Please copy, exactly as they appear below, the lines from the one containing "(** Fewer mappings, fewer references. *)" through the one containing "Definition private_entry (m".

SUPPLIED DATA:
···

(* ===== verification/VmmSystem.v ===== *)
(** * Address spaces that share pages copy-on-write

    Processes create, grow, copy, unmap and write to address spaces.  In every
    reachable state a page that can be written through some page table has no
    other reference, so a write is seen at one address of one address space
    only. *)
From S2P Require Import Prelude Page Buddy Pmm PmmSpec PageTable Vmm PtRep PtWalk VmmMap VmmUnmap VmmAlloc VmmFork VmmCopy VmmFree VmmCow.
Import Page Pmm PmmSpec PageTable Vmm PtRep PtWalk VmmMap VmmUnmap VmmAlloc VmmFork VmmCopy VmmCow VmmFree VmmProtect.

Module VmmSystem.

(** ** Counting mappings *)

Lemma occ_submseteq a l l' : l ⊆+ l' → occ a l ≤ occ a l'.
Proof. intros [k ->]%submseteq_Permutation. rewrite occ_app. pose proof (occ_nonneg a k). lia. Qed.

Lemma pages_sub sp sp' a : leaf sp' ⊆ leaf sp → occ a (pages sp') ≤ occ a (pages sp).
Proof.
  intros Hs. apply occ_submseteq. unfold pages, vals. do 2 apply fmap_submseteq. by apply map_to_list_submseteq.
Qed.

Lemma occ_leaf sp v d : leaf sp !! v = Some d → 0 < occ (PTE2PA d) (pages sp).
Proof. intros E. apply occ_pos, list_elem_of_fmap. exists d. split; [done|]. apply elem_of_vals. eauto. Qed.

Lemma occ_two sp v v' d d' : leaf sp !! v = Some d → leaf sp !! v' = Some d' → v ≠ v' → PTE2PA d' = PTE2PA d →
  2 ≤ occ (PTE2PA d) (pages sp).
Proof.
  intros E E' Hne Ep. pose proof (occ_put sp v None (PTE2PA d)) as H. rewrite E in H. cbn [pg] in H.
  rewrite occ_nil, occ_cons, occ_nil, decide_True in H by done.
  pose proof (occ_leaf (put_leaf sp v None) v' d') as H'. rewrite Ep in H'.
  enough (leaf (put_leaf sp v None) !! v' = Some d') by (specialize (H' ltac:(done)); lia).
  unfold put_leaf. cbn. by rewrite lookup_partial_alter_ne.
Qed.

(** A managed page with one reference is mapped once. *)
Lemma mapped_once m sp ss own v d : World m (sp :: ss) own → leaf sp !! v = Some d → managed m (PTE2PA d) →
  rc m (PTE2PA d) = 1 →
  own (PTE2PA d) = 0 ∧ (∀ v' d', leaf sp !! v' = Some d' → PTE2PA d' = PTE2PA d → v' = v) ∧
  ∀ sp', sp' ∈ ss → PTE2PA d ∉ pages sp'.
Proof.
  intros HW E Hm Hr. pose proof (leaf_in sp (sp :: ss) v d ltac:(by left) E) as Hin.
  destruct (w_page _ _ _ HW _ Hin Hm) as [_ Hnt]. pose proof (w_rc _ _ _ HW _ Hm Hnt) as Hrc.
  pose proof (w_own _ _ _ HW _ Hm). pose proof (occ_leaf sp v d E). rewrite all_pages_cons, occ_app in Hrc.
  pose proof (occ_nonneg (PTE2PA d) (all_pages ss)). split; [lia|]. split.
  - intros v' d' E' Ep. destruct (decide (v' = v)); [done|]. pose proof (occ_two sp v v' d d' E E' ltac:(done) Ep). lia.
  - intros sp' Hs Hp. assert (0 < occ (PTE2PA d) (all_pages ss)); [|lia]. apply occ_pos, elem_of_flat_map. eauto.
Qed.

(** Fewer mappings, fewer references. *)
Lemma rc_fewer m m' sp sp' ss own a : World m (sp :: ss) own → World m' (sp' :: ss) own → same_layout m m' →
  leaf sp' ⊆ leaf sp → a ∈ all_pages (sp' :: ss) → managed m a → 0 < rc m' a ≤ rc m a.
Proof.
  intros HW HW' Hl Hs Ha Hm. assert (managed m' a) as Hm' by (by apply (managed_layout m)).
  assert (a ∈ all_pages (sp :: ss)) as Ha0.
  { rewrite <- occ_pos in Ha |- *. rewrite all_pages_cons, occ_app in Ha |- *. pose proof (pages_sub sp sp' a Hs). lia. }
  rewrite (w_rc _ _ _ HW), (w_rc _ _ _ HW'); try done; [|by apply (w_page _ _ _ HW')|by apply (w_page _ _ _ HW)].
  pose proof (w_own _ _ _ HW a Hm). rewrite <- occ_pos in Ha. rewrite !all_pages_cons, !occ_app in *.
  pose proof (pages_sub sp sp' a Hs). lia.
Qed.

(** ** The invariant *)

(** Every mapped page is managed and the user's, and one that can be written has no
    other reference. *)
Definition private_entry (m : Machine) (d : Z) : Prop :=
  (managed m (PTE2PA d) ∧ is_user_entry d = true) ∧ (writable d = true → is_cow d = false ∧ rc m (PTE2PA d) = 1).

Record SysInv (m : Machine) (ss : list Space) (own : Z → Z) : Prop := {
  si_world : World m ss own;
  si_private : ∀ sp v d, sp ∈ ss → leaf sp !! v = Some d → private_entry m d
}.

Lemma SysInv_perm m ss ss' own : ss ≡ₚ ss' → SysInv m ss own → SysInv m ss' own.
Proof.
  intros Hp [HW Hd]. split; [by apply (World_perm _ ss)|]. intros sp v d. rewrite <- Hp. apply Hd.
Qed.

Lemma private_rc m m' d : same_layout m m' → (writable d = true → rc m (PTE2PA d) = 1 → rc m' (PTE2PA d) = 1) →
  private_entry m d → private_entry m' d.
Proof.
  intros Hl Hr [[Hm Hu] Hw]. split; [split; [by apply (managed_layout m)|done]|]. intros Hwd. destruct (Hw Hwd). auto.
Qed.

(** Contents of page [v] of a space. *)
Definition view (m : Machine) (sp : Space) (v : Z) : option (list Z) := leaf sp !! v ≫= λ d, frames m !! PTE2PA d.

(** The same pages with the same contents. *)
Definition same_view (m m' : Machine) (sp sp' : Space) : Prop := root sp' = root sp ∧ ∀ x, view m' sp' x = view m sp x.

(** [m'] has the contents of the pages mapped in [m]. *)
Definition keeps (m m' : Machine) (ss : list Space) : Prop :=
  ∀ a, (managed m a → 0 < rc m a) → a ∉ all_tables ss → frames m' !! a = frames m !! a.

Lemma keeps_page m m' ss own sp v d : World m ss own → keeps m m' ss → sp ∈ ss → leaf sp !! v = Some d →
  frames m' !! PTE2PA d = frames m !! PTE2PA d.
Proof.
  intros HW Hk Hs Ed. pose proof (leaf_in sp ss v d Hs Ed) as Hin. apply Hk.
  - intros Hm. apply single_rc; [apply HW|]. by apply (w_page _ _ _ HW).
  - intros Ht. by apply (table_not_page _ _ _ HW (PTE2PA d)).
Qed.

Lemma keeps_view m m' ss own sp sp' v v' d d' : World m ss own → keeps m m' ss → sp ∈ ss →
  leaf sp !! v = Some d → leaf sp' !! v' = Some d' → PTE2PA d' = PTE2PA d → view m' sp' v' = view m sp v.
Proof.
  intros HW Hk Hs Ed Ed' Ep. unfold view. rewrite Ed, Ed'. cbn. rewrite Ep. by apply (keeps_page m m' ss own sp v).
Qed.

Lemma keeps_same m m' ss own sp sp' v : World m ss own → keeps m m' ss → sp ∈ ss →
  leaf sp' !! v = leaf sp !! v → view m' sp' v = view m sp v.
Proof.
  intros HW Hk Hs E. destruct (leaf sp !! v) as [d|] eqn:Ed; [by apply (keeps_view m m' ss own _ _ v v d d)|].
  unfold view. by rewrite E, Ed.
Qed.

Lemma keeps_others m m' ss own sp : World m ss own → keeps m m' ss → sp ∈ ss → same_view m m' sp sp.
Proof. intros HW Hk Hs. split; [done|]. intros x. by apply (keeps_same m m' ss own). Qed.

(** ** Operations *)

(** A new address space. *)
Lemma World_create m m' ss own pa : World m ss own → Fresh m m' pa → frames m' = <[pa := zero_frame]> (frames m) →
  World m' (mkSpace pa ∅ ∅ ∅ :: ss) own.
Proof.
  intros HW HF Hf. pose proof HF as [[HO' Hl Hr] Hm Hu Hs _]. destruct (unused_page _ _ _ HW pa Hm Hu) as (Hnt & Hnp & Hno).
  pose proof (World_fresh m m' ss own pa true HW HF Hf) as HW1.
  assert (zero_page m' pa) as Hz by (apply zero_frame_page; by rewrite Hf, lookup_insert_eq).
  assert (all_pages (mkSpace pa ∅ ∅ ∅ :: ss) = all_pages ss) as Ep by (rewrite all_pages_cons; done).
  assert (all_tables (mkSpace pa ∅ ∅ ∅ :: ss) = pa :: all_tables ss) as Et by (rewrite all_tables_cons; done).
  split.
  - done.
  - intros sp [->|Hin]%elem_of_cons; [|by apply (w_tables _ _ _ HW1)]. split; cbn; try done.
  - rewrite Et. constructor; [done|apply HW].
  - intros b. rewrite Et, elem_of_cons. intros [->|Hb]; [split_and!; [apply Hs; by left|by rewrite Hr, decide_True|done]|].
    destruct (w_table _ _ _ HW1 b Hb) as (? & ? & _). split_and!; [done..|]. by apply (w_table _ _ _ HW).
  - intros a. rewrite Ep, Et, not_elem_of_cons. intros Ha Hma. destruct (w_page _ _ _ HW1 a Ha Hma). split; [done|].
    split; [|done]. intros ->. apply occ_pos in Ha. lia.
  - intros a Ha. apply (w_own _ _ _ HW). by apply (managed_layout m m').
  - intros a Ha. rewrite Ep, Et, not_elem_of_cons. intros [Hne Hn]. rewrite (w_rc _ _ _ HW1) by done.
    unfold add_own. by rewrite decide_False.
Qed.

Lemma create_inv m ss own : SysInv m ss own →
  ∃ m' b, vm_create m = Ret (m', b) ∧
    ((b = 0 ∧ m' = m ∧ free_count m = 0) ∨
     (b ≠ 0 ∧ SysInv m' (mkSpace b ∅ ∅ ∅ :: ss) own ∧ same_layout m m' ∧ ∀ sp, sp ∈ ss → same_view m m' sp sp)).
Proof.
  intros [HW Hp]. unfold vm_create, try_alloc_page.
  destruct (try_alloc_spec m true (w_ok _ _ _ HW)) as (m' & b & -> & Hb). exists m', b. split; [done|].
  destruct Hb as [(-> & -> & Hfull)|[HF Hf]]; [left; split_and!; [done..|by apply free_count_full; [apply HW|]]|right].
  pose proof (managed_range m b (w_ok _ _ _ HW) (fr_managed _ _ _ HF)) as (? & _).
  assert (keeps m m' ss) as Hk.
  { intros a Ha _. rewrite Hf. apply lookup_insert_ne. intros <-. pose proof (fr_unused _ _ _ HF). specialize (Ha (fr_managed _ _ _ HF)). lia. }
  split; [pose proof (ok_base _ (w_ok _ _ _ HW)); lia|]. split; [|split; [apply HF|intros sp Hs; by apply (keeps_others m m' ss own)]].
  split; [by apply (World_create m)|]. intros sp v d [->|Hs]%elem_of_cons E; [by cbn in E; rewrite lookup_empty in E|].
  destruct (fr_set _ _ _ HF) as [_ Hl Hr]. apply (private_rc m); [done| |by apply (Hp sp v)].
  intros _ H1. rewrite Hr, decide_False; [done|]. intros E1. pose proof (fr_unused _ _ _ HF). rewrite <- E1 in *. lia.
Qed.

···

TASK OUTPUT:
(** Fewer mappings, fewer references. *)
Lemma rc_fewer m m' sp sp' ss own a : World m (sp :: ss) own → World m' (sp' :: ss) own → same_layout m m' →
  leaf sp' ⊆ leaf sp → a ∈ all_pages (sp' :: ss) → managed m a → 0 < rc m' a ≤ rc m a.
Proof.
  intros HW HW' Hl Hs Ha Hm. assert (managed m' a) as Hm' by (by apply (managed_layout m)).
  assert (a ∈ all_pages (sp :: ss)) as Ha0.
  { rewrite <- occ_pos in Ha |- *. rewrite all_pages_cons, occ_app in Ha |- *. pose proof (pages_sub sp sp' a Hs). lia. }
  rewrite (w_rc _ _ _ HW), (w_rc _ _ _ HW'); try done; [|by apply (w_page _ _ _ HW')|by apply (w_page _ _ _ HW)].
  pose proof (w_own _ _ _ HW a Hm). rewrite <- occ_pos in Ha. rewrite !all_pages_cons, !occ_app in *.
  pose proof (pages_sub sp sp' a Hs). lia.
Qed.

(** ** The invariant *)

(** Every mapped page is managed and the user's, and one that can be written has no
    other reference. *)
Definition private_entry (m : Machine) (d : Z) : Prop :=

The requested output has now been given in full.